Yamauchi took over the company in 1949, when he was just 22 years old. Nintendo was founded in 1889 by his grandfather Fusajiro Yamauchi as a maker of hanafuda, traditional Japanese playing cards with images of flowers on their faces. Yamauchi dropped out of Waseda University to lead Nintendo.

“It would be a lie if I said I was enthusiastic about taking over Nintendo,” Yamauchi said in 1986, as quoted in the 2010 book A History of Nintendo. “I was young and I had mixed feelings, but in front of me I had a family business with no head and all its employees waiting to know what was going to happen to them.”

In Game Over, a 1993 book about the rise of Nintendo, writer David Sheff reported that Nintendo’s employees “resented [Yamauchi's] youth and inexperience,” and in response, Yamauchi fired “every manager… left over from his grandfather’s reign.”

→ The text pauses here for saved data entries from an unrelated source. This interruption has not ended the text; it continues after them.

(** [new Connection(config)]; [draw] is the value of
    [Math.floor(Math.random() * this._hosts.length)], used under
    ONE_RANDOM only. *)
Definition constructor (config : option Config) (draw : Z) : Connection :=
  let config := config_object config in
  let agentOptions := merged_agentOptions (cfg_agentOptions config) in
  let strategy := default NONE (cfg_loadBalancingStrategy config) in
  let this :=
    {| _activeTasks := 0;
       _agent := cfg_agent config;
       _agentOptions := agentOptions;
       _arangoVersion := default 30000 (cfg_arangoVersion config);
       _databaseName := if cfg_isAbsolute config then None else Some "_system";
       _headers := spread (cfg_headers config);
       _loadBalancingStrategy := strategy;
       _useFailOver := negb (strategy_eqb strategy ROUND_ROBIN);
       _maxTasks := initial_maxTasks agentOptions;
       _queue := [];
       _hosts := [];
       _urls := [];
       _activeHost := Num 0 |} in
  let this := fst (addToHostList (inr (config_urls (cfg_url config))) this) in
  if strategy_eqb strategy ONE_RANDOM
  then set_activeHost (Num draw) this
  else set_activeHost (Num 0) this.

Definition initial_world (config : option Config) (draw : Z) : World :=
  {| conn := constructor config draw; pending := []; issued := []; delivered := [] |}.

(** [this._activeHost = (this._activeHost + 1) % this._hosts.length] *)
Definition advance_activeHost (c : Connection) : Connection :=
  set_activeHost
    (rem (add1 (_activeHost c)) (Num (Z.of_nat (length (_hosts c))))) c.

(** [_runQueue]: at most one task leaves the queue per call.  A [host]
    that names no transport handle makes the call expression throw, after
    the task was taken and counted. *)
Definition _runQueue : M unit :=
  this <- get_conn ;;
  match _queue this with
  | [] => ret tt
  | task :: rest =>
      if ge (Num (_activeTasks this)) (to_number (_maxTasks this)) then ret tt
      else
        modify_conn (set_queue rest) ;;;
        let host_ :=
          match host task with
          | Some h => h
          | None => _activeHost this
          end in
        (match host task with
         | Some _ => ret tt
         | None =>
             if strategy_eqb (_loadBalancingStrategy this) ROUND_ROBIN
             then modify_conn advance_activeHost
             else ret tt
         end) ;;;
        modify_conn (fun c => set_activeTasks (_activeTasks c + 1) c) ;;;
        match nth_js (_hosts this) host_ with
        | Some _ => issue_call host_ task
        | None => throw (TypeError "this._hosts[host] is not a function")
        end
  end.

(** [get _databasePath] *)
Definition _databasePath (c : Connection) : string :=
  match _databaseName c with
  | None => ""
  | Some name => "/_db/" +:+ name
  end.

Definition or_empty (o : option string) : string :=
  default "" o.

Definition _buildUrl (c : Connection) (info : UrlInfo) : Url :=
  let absolutePath := default false (ui_absolutePath info) in
  let pathname :=
    (if absolutePath then "" else _databasePath c +:+ or_empty (ui_basePath info))
    +:+ or_empty (ui_path info) in
  let search :=
    match ui_qs info with
    | Some (inl qs) => if String.eqb qs "" then None else Some ("?" +:+ qs)
    | Some (inr qs) => Some ("?" +:+ querystringify qs)
    | None => None
    end in
  {| pathname := pathname; search := search |}.
(** * terminator: run a command on a pseudo-terminal and relay its streams

    A shallow embedding of [terminator.c] and [my_assert.h].

    The program talks to the operating system all the time.  Every system
    call is modelled by the value it returns, supplied by an environment
    record, and by an [event] appended to a trace; the C code in between is
    translated statement by statement.  One iteration of the [while] loop of
    [redirection_thread_fn] is one step of a pump; the two pump threads
    interleave at that granularity, since an iteration touches the only
    shared variable, [all_done], exactly once (in the loop condition). *)

From Stdlib Require Import ZArith List Bool String Ascii Lia.
From Stdlib Require Import Strings.Byte.
Import ListNotations.
Open Scope Z_scope.

(* ================================================================== *)
(** ** Constants and macros of the C library *)

(** The system headers are not part of the repository: their constants and
    macros are parameters of the development. *)
Class Platform := {
  BUFSIZ : Z;              (* <stdio.h> *)
  EXIT_FAILURE : Z;        (* <stdlib.h> *)
  POLLIN : Z;              (* <poll.h> *)
  POLLOUT : Z;
  POLLHUP : Z;
  STDIN_FILENO : Z;        (* <unistd.h> *)
  STDOUT_FILENO : Z;
  WIFEXITED : Z -> Z;      (* <sys/wait.h> *)
  WEXITSTATUS : Z -> Z
}.

(** The values of Linux with glibc, used to run the model on examples. *)
Definition linux_glibc : Platform := {|
  BUFSIZ := 8192;
  EXIT_FAILURE := 1;
  POLLIN := 1;
  POLLOUT := 4;
  POLLHUP := 16;
  STDIN_FILENO := 0;
  STDOUT_FILENO := 1;
  WIFEXITED := fun status => if Z.land status 127 =? 0 then 1 else 0;
  WEXITSTATUS := fun status => Z.shiftr (Z.land status 65280) 8
|}.

(* ================================================================== *)
(** ** C integers *)

(** [size_t] is an unsigned 64-bit integer. *)
Definition SIZE_MAX : Z := 2 ^ 64 - 1.

(** Conversion of an integer value to [size_t]. *)
Definition to_size_t (x : Z) : Z := x mod 2 ^ 64.

(** A C scalar used as a condition. *)
Definition c_true (x : Z) : bool := negb (x =? 0).

(** The C operator [!]. *)
Definition c_not (x : Z) : Z := if x =? 0 then 1 else 0.

(** [count] bytes of memory starting at a pointer into a [char] array: the
    model stops at the end of the array. *)
Fixpoint takeZ {A} (n : Z) (l : list A) : list A :=
  match l with
  | [] => []
  | x :: t => if n <=? 0 then [] else x :: takeZ (n - 1) t
  end.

Only the third president that Nintendo ever had, Yamauchi ran the company until 2002. Although the company was the premier maker of hanafuda cards, Yamauchi dreamed much bigger. In the 1950′s, he began to sell western playing cards and struck a deal with Disney to produce licensed cards with Mickey Mouse and other characters; these were a huge hit. In the 1960′s he launched Nintendo’s IPO. When sales of playing cards dropped, Yamauchi embarked on several money-losing ventures into food, taxis, even “love hotels.” When all of these failed, he re-centered Nintendo on the gaming business, introducing a line of board games. When these became popular, he expanded the company into electronic games in the 1970′s, which led to its entry into the videogame market.

In 1992, Yamauchi purchased the Seattle Mariners baseball team, a controversial move at the time.

“In Nintendo’s newest game, Hiroshi the billionaire must negotiate his way through a hostile country, avoiding the venomous Jingos and skiing past the antagonistic Moguls so that he can rescue Ken Griffey Jr. from the clutches of the Tampa Bay Baseball Task Force and save the day for the beleaguered Rain People,” Sports Illustrated wrote that year.